━━━ Records supplied ━━━

(* ===== verification/ChatDelivery.v ===== *)
(** * From the request to the wire (crate [wayfinder-gateway], [src/lib.rs])

    The plan of a chat request handed to buffered delivery: what holds of every
    buffered request that leaves the gateway ([Streaming] covers both kinds).  Closed requests follow. *)
From S2P Require Export Chat Delivery.

Section EndToEnd.
Context {number : Type} `{JsonText number} `{JsonNumber number}.
Context {B : Type} `{SharedHealth B}.
Context (parse_url : str -> option Url) (to_lowercase : str -> str) (compiled : result Patterns str) (sha256 : list Z -> list Z).
Context (s : GatewayState) (env : ChatEnv).
Context (env_send : nat -> ConfiguredModel -> result BufferedDeliveryResponse DeliveryError).
Context (env_elapsed env_clock env_signal_clock : nat -> f64) (shared_health : bool).

(** Where a request may go: a deployment of a destination the key allows, ready,
    inside the posture, on this machine when offline, with room for the
    prompt; of the choice alone when it is pinned. *)
Record may_receive (grant : option AccessGrant) (d : ChatDecision (number := number)) (target : ConfiguredModel) : Prop := {
  mr_alias : exists alias, allows (key_allowed s grant) alias = true /\ target ∈ pool (gs_models s) alias /\
               (is_pinned (dc_mode d) = true -> alias = dc_chosen d);
  mr_ready : m_key_ready target = true;
  mr_posture : permits (rq_privacy_posture (dc_request d)) (model_execution_boundary parse_url target) = true;
  mr_offline : dc_offline d = true -> model_is_proven_local parse_url target = true;
  mr_context : forall window, m_context_window target = Some window -> dc_prompt_estimate d <= window;
}.

Definition deliver (w : World (B := B)) (plan : list str) (d : ChatDecision (number := number)) :=
  deliver_with_reliability parse_url env_send env_elapsed env_clock env_signal_clock (gs_models s) (gs_reliability s)
    shared_health w plan (dc_request d) (dc_offline d) (dc_prompt_estimate d).

Lemma offered_may_receive grant headers d plan target :
  plan_request parse_url s env grant headers d = Ok plan ->
  offered parse_url (gs_models s) plan (dc_request d) (dc_offline d) (dc_prompt_estimate d) target -> may_receive grant d target.
Proof.
  intros Hp (alias & Hin & Hpool & He & _). apply plan_request_inv in Hp as (m & _ & _ & _ & Hplan).
  destruct (Hplan alias Hin) as (Hcand & _ & Hdel).
  assert (Hlocal : dc_offline d = true -> model_is_proven_local parse_url target = true).
  { intros Ho. unfold target_eligible in He. rewrite Ho in He. by apply andb_true_iff in He as [[_ He]%andb_true_iff _]. }
  apply target_eligible_iff in He as (Hk & Hpost & _ & _ & _ & Hw & _). constructor; try done.
  - exists alias. unfold deliverable in Hdel. destruct (find_model _ _); [|done]. apply andb_true_iff in Hdel as [_ Ha].
    split; [done|]. split; [done|]. intros Hpin. unfold delivery_name, plan_candidates in Hcand.
    rewrite Hpin, andb_false_r in Hcand. by apply list_elem_of_singleton in Hcand.
  - intros window Hwin. by destruct (Hw window Hwin).
Qed.

(** Whatever the providers answer, a plan handed to buffered delivery is sent to
    targets it may go to, and at most once per retry to each deployment of it;
    a response that is returned came from such a target. *)
Lemma buffered_sends_safely grant headers body request_id d plan w :
  chat parse_url to_lowercase compiled sha256 s env grant headers body request_id = Some (Planned d plan) ->
  let '(w', r) := deliver w plan d in
  sends (may_receive grant d) (S (rp_retries (gs_reliability s)) * plan_size (gs_models s) plan) w w' /\
  (gs_offline s = true \/ offline_override to_lowercase headers = true -> dc_offline d = true) /\
  forall o, r = Ok o -> exists target, may_receive grant d target /\ last (w_sent w') = Some target /\
    served_by_id o = delivery_id target /\ outcome_boundary o = model_execution_boundary parse_url target.
Proof.
  intros (routing & Hd & Hp)%chat_planned. apply decide_sound in Hd as (_ & Ho & _).
  unfold deliver, deliver_with_reliability.
  pose proof (plan_loop_spec parse_url env_send env_elapsed env_clock env_signal_clock (gs_models s) (gs_reliability s) shared_health
                w plan (dc_request d) (dc_offline d) (dc_prompt_estimate d) (Msg "no upstream available" [])) as Hspec.
  destruct (plan_loop _ _ _ _ _ _ _ _ _ _ _ _ _ _) as [w' r]. destruct Hspec as [Hs Hr].
  split; [eapply sends_weaken, Hs; [intros m; by eapply offered_may_receive|done]|].
  split; [intros Hoff; rewrite Ho; destruct Hoff as [-> | ->]; [done|apply orb_true_r]|].
  intros o ->. destruct Hr as (Ha & _ & target & Ht & Hl & Hid & Hb). exists target. apply (offered_of _ _ _ plan) in Ht; [|done]. apply answered_last in Hl.
  split; [by eapply offered_may_receive|done].
Qed.
End EndToEnd.

(** ** Closed requests

    A local model on this machine, a hosted one, and a key restricted to the
    local one.  The scores come from the sample patterns. *)
Definition local_model : ConfiguredModel :=
  ConfiguredModel_new (lit "local") (lit "http://127.0.0.1:11434/v1") (lit "llama") None true.
Definition cloud_model : ConfiguredModel :=
  ConfiguredModel_new (lit "cloud") (lit "https://api.example/v1") (lit "gpt") None true.

Definition sample_keys : AccessPolicy :=
  {| global_limiter := None;
     policy_keys := [{| id := lit "agent"; digest := []; workspace := None; allowed_models_of := [lit "local"];
                        workspace_limiter := None; limiter := None |}];
     ap_allow_unauthenticated_default := false |}.

Definition agent : option AccessGrant := Some {| key_index := Some 0%nat |}.

Definition no_budget : BudgetPolicy := {| global := None; by_workspace := []; by_key := [] |}.

Definition sample_gateway (budget : BudgetPolicy) (canary : CanaryConfig) : GatewayState :=
  {| gs_routing := RoutingConfig_binary (f64_dec 5 1); gs_models := [local_model; cloud_model];
     gs_route_presets := [(lit "beta", {| rp_models := [lit "cloud"] |})]; gs_policy := None; gs_offline := false;
     gs_dry_run := false; gs_route_on := Turn; gs_sticky := false; gs_sticky_cooldown := 0; gs_slash_directives := true;
     gs_access_policy := Some sample_keys; gs_budget_policy := budget; gs_priced := true; gs_reliability := sample_policy;
     gs_canary := canary |}.

Definition sample_env : ChatEnv :=
  {| env_today := Ok leap_day; env_ledger := sample_ledger; env_shared_spend := None; env_canary_snapshot := None;
     env_exposure_admitted := true; env_breaker := CircuitBreaker_new 1 (f64_of_Z 30); env_breaker_clock := f64_zero |}.

Definition zero_hash (bytes : list Z) : list Z := repeat 0 32.

Definition sample_body (model : string) : list (str * Value Z) :=
  [(lit "model", JString (lit model)); (lit "messages", JArray [user_message "hello"])].

Definition sample_chat (s : GatewayState) (e : ChatEnv) (grant : option AccessGrant) (headers : list (str * list Z)) (model : string)
    : option (chat_outcome (number := Z)) :=
  chat sample_parse_url to_ascii_lowercase (Ok sample_patterns) zero_hash s e grant headers (sample_body model) (lit "r").

Definition outcome_plan (o : option (chat_outcome (number := Z))) : option (str * route_mode * list str) :=
  match o with Some (Planned d plan) => Some (dc_chosen d, dc_mode d, plan) | _ => None end.

Definition outcome_status (o : option (chat_outcome (number := Z))) : option Z :=
  match o with Some (ChatRefused r) => Some (rf_status r) | _ => None end.

(** Scored; pinned; pinned under a key that may not use the model; offline. *)
Example sample_requests :
  let s := sample_gateway no_budget default_canary in
  outcome_plan (sample_chat s sample_env None [] "auto") = Some (lit "local", ModeScored, [lit "local"]) /\
  outcome_plan (sample_chat s sample_env None [] "cloud") = Some (lit "cloud", ModePinned, [lit "cloud"]) /\
  outcome_plan (sample_chat s sample_env agent [] "cloud") = Some (lit "local", ModeKeyScoped, [lit "local"]) /\
  outcome_status (sample_chat s sample_env None [(OFFLINE_HEADER, as_bytes (lit "yes"))] "cloud") = Some 503 /\
  outcome_plan (sample_chat s sample_env None [] "@route/beta") = Some (lit "cloud", ModePreset, [lit "cloud"]) /\
  outcome_status (sample_chat s sample_env agent [] "@route/beta") = Some 422.
Proof. vm_compute. repeat split. Qed.

Definition sample_outcome : option (chat_outcome (number := Z)) :=
  sample_chat (sample_gateway no_budget default_canary) sample_env agent [] "cloud".

Definition sample_decision : option (ChatDecision (number := Z) * list str) :=
  match sample_outcome with Some (Planned d plan) => Some (d, plan) | _ => None end.

Lemma chat_plan_sound_witness :
  exists d plan, sample_outcome = Some (Planned d plan) /\ plan = [lit "local"] /\ NoDup plan /\
    allows (key_allowed (sample_gateway no_budget default_canary) agent) (dc_chosen d) = true.
Proof.
  destruct sample_outcome as [[d|d plan|r]|] eqn:E; try (exfalso; revert E; vm_compute; discriminate).
  exists d, plan. assert (outcome_plan sample_outcome = Some (lit "local", ModeKeyScoped, [lit "local"])) as Hp
    by (vm_compute; reflexivity).
  rewrite E in Hp. injection Hp as _ _ ->. split; [reflexivity|]. split; [reflexivity|].
  destruct (chat_plan_sound sample_parse_url to_ascii_lowercase (Ok sample_patterns) zero_hash
              (sample_gateway no_budget default_canary) sample_env agent [] (sample_body "cloud") (lit "r") d [lit "local"] E)
    as (_ & Hn & Ha & _).
  split; [exact Hn|exact Ha].
Defined.

(** The provider on this machine answers the request. *)
Definition sample_answer (d : ChatDecision (number := Z)) (plan : list str) :=
  deliver sample_parse_url (sample_gateway no_budget default_canary) scripted_send (fun _ => f64_zero) (fun _ => f64_zero)
    (fun _ => f64_zero) false start_world plan d.

Lemma buffered_sends_safely_witness :
  exists d, sample_outcome = Some (Planned d [lit "local"]) /\
    w_sent (sample_answer d [lit "local"]).1 = [local_model] /\
    may_receive sample_parse_url (sample_gateway no_budget default_canary) agent d local_model.
Proof.
  destruct sample_outcome as [[d|d plan|r]|] eqn:E; try (exfalso; revert E; vm_compute; discriminate).
  exists d.
  assert (match sample_outcome with
          | Some (Planned d plan) => plan = [lit "local"] /\ w_sent (sample_answer d plan).1 = [local_model]
          | _ => False end) as Hp by (vm_compute; split; reflexivity).
  rewrite E in Hp. destruct Hp as [-> Hw]. split; [reflexivity|]. split; [exact Hw|].
  pose proof (buffered_sends_safely sample_parse_url to_ascii_lowercase (Ok sample_patterns) zero_hash
              (sample_gateway no_budget default_canary) sample_env scripted_send (fun _ => f64_zero) (fun _ => f64_zero)
              (fun _ => f64_zero) false agent [] (sample_body "cloud") (lit "r") d [lit "local"] start_world E) as H.
  unfold sample_answer in Hw. destruct (deliver _ _ _ _ _ _ _ _ _ _) as [w' r]. cbn [fst] in Hw.
  destruct H as ((l & Hl & Hall & _) & _). rewrite Hw in Hl. cbn in Hl. subst l. by apply Forall_inv in Hall.
Defined.

(** A cap below what the ledger has recorded: requests are degraded, or refused
    when the cap blocks. *)
Definition spent_budget (breach : string) : BudgetPolicy :=
  {| global := Some {| b_limit := f64_dec 1 1; b_window := lit "day"; on_breach := lit breach |};
     by_workspace := []; by_key := [] |}.

Example sample_budgets :
  outcome_plan (sample_chat (sample_gateway (spent_budget "degrade") default_canary) sample_env None [] "cloud") =
    Some (lit "local", ModeBudgetDegraded, [lit "local"]) /\
  outcome_status (sample_chat (sample_gateway (spent_budget "block") default_canary) sample_env None [] "auto") = Some 402.
Proof. vm_compute. split; reflexivity. Qed.

Definition sample_decide (budget : BudgetPolicy) (canary : CanaryConfig) (env : ChatEnv) (model : string) :=
  let s := sample_gateway budget canary in
  Chat.decide sample_parse_url to_ascii_lowercase (Ok sample_patterns) zero_hash s env (gs_routing s) None [] (sample_body model) (lit "r").

Lemma budget_enforced_witness :
  exists d, sample_decide (spent_budget "degrade") default_canary sample_env "cloud" = Ok d /\ dc_budget_degraded d = true /\
    Exists (exhausted sample_ledger leap_day) (applicable (spent_budget "degrade") None None).
Proof.
  destruct (sample_decide (spent_budget "degrade") default_canary sample_env "cloud") as [d|e] eqn:E;
    [|exfalso; revert E; vm_compute; discriminate].
  exists d. split; [reflexivity|]. unfold sample_decide in E. cbv zeta in E.
  destruct (budget_enforced _ _ _ _ _ _ _ _ _ _ _ _ leap_day E eq_refl eq_refl eq_refl eq_refl eq_refl) as (_ & H & _).
  assert (Exists (exhausted sample_ledger leap_day) (applicable (spent_budget "degrade") None None)) as Hex
    by (apply Exists_cons; left; vm_compute; reflexivity).
  split; [|exact Hex]. apply H. exact Hex.
Defined.

(** A rollout may still take a degraded request.  When the lowest tier is the
    scored choice already, the request keeps the mode [scored], and the canary
    sends it to its candidate: the degrade does not keep it on the cheapest
    tier. *)
Definition full_canary : CanaryConfig :=
  {| cn_enabled := true; rollout_id := lit "r1"; candidate_route := lit "beta"; fraction := f64_one;
     cn_scope := lit "request"; cohort := None; cn_max_requests := 100; cn_window := f64_of_Z 60; min_samples := 1;
     max_error_rate := f64_one; max_latency_ms := f64_of_Z 1000; max_cost_multiplier := f64_of_Z 10;
     max_quality_loss := f64_one; rollback_hold := f64_of_Z 60 |}.

Definition canary_env : ChatEnv :=
  {| env_today := Ok leap_day; env_ledger := sample_ledger; env_shared_spend := None;
     env_canary_snapshot := Some {| sn_requests := 0; sn_errors := 0; sn_latency_sum_ms := 0; sn_latency_samples := 0;
       sn_realized_cost := f64_zero; sn_baseline_cost := f64_zero; sn_cost_samples := 0; sn_quality_loss := f64_zero;
       sn_quality_samples := 0; sn_tripped_reason := None |};
     env_exposure_admitted := true; env_breaker := CircuitBreaker_new 1 (f64_of_Z 30); env_breaker_clock := f64_zero |}.

Example degraded_request_takes_canary :
  match sample_decide (spent_budget "degrade") full_canary canary_env "auto" with
  | Ok d => dc_budget_degraded d = true /\ tier_model <$> (cs_tiers (dc_scored d) ≫= lowest_tier) = Some (lit "local") /\
      dc_mode d = ModeCanary /\ dc_chosen d = lit "cloud"
  | Err _ => False
  end.
Proof. vm_compute. repeat split; reflexivity. Qed.

(** [prefer-local] reads the gateway's own tiers, even when a policy profile
    decides the request: under a profile whose lowest tier is the hosted
    model, it still pins the local one. *)
Definition swapped_routing : RoutingConfig :=
  {| cfg_weights := default_weights;
     cfg_tiers := [Tier_new f64_zero (lit "cloud"); Tier_new (f64_dec 5 1) (lit "local")];
     cfg_classifier := None; cfg_lexicon := default_lexicon |}.

Definition swapped_policy : ValidatedPolicyVersion :=
  {| version_id := lit "v"; document := sample_document; version_drafted_by := sample_actor;
     routing_of := {[lit "default" := swapped_routing]}; bindings_of := ∅; version_default := lit "default" |}.

Definition governed_gateway : GatewayState :=
  {| gs_routing := RoutingConfig_binary (f64_dec 5 1); gs_models := [local_model; cloud_model]; gs_route_presets := [];
     gs_policy := Some swapped_policy; gs_offline := false; gs_dry_run := false; gs_route_on := Turn; gs_sticky := false;
     gs_sticky_cooldown := 0; gs_slash_directives := true; gs_access_policy := None; gs_budget_policy := no_budget;
     gs_priced := true; gs_reliability := sample_policy; gs_canary := default_canary |}.

Example prefer_local_ignores_profile :
  outcome_plan (sample_chat governed_gateway sample_env None [] "auto") = Some (lit "cloud", ModeScored, [lit "cloud"]) /\
  outcome_plan (sample_chat governed_gateway sample_env None [] "prefer-local") = Some (lit "local", ModePinned, [lit "local"]).
Proof. vm_compute. split; reflexivity. Qed.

━━━

Could you copy each line from the listing that has the word "exhausted" in it?

Output of the exercise
    Exists (exhausted sample_ledger leap_day) (applicable (spent_budget "degrade") None None).
  assert (Exists (exhausted sample_ledger leap_day) (applicable (spent_budget "degrade") None None)) as Hex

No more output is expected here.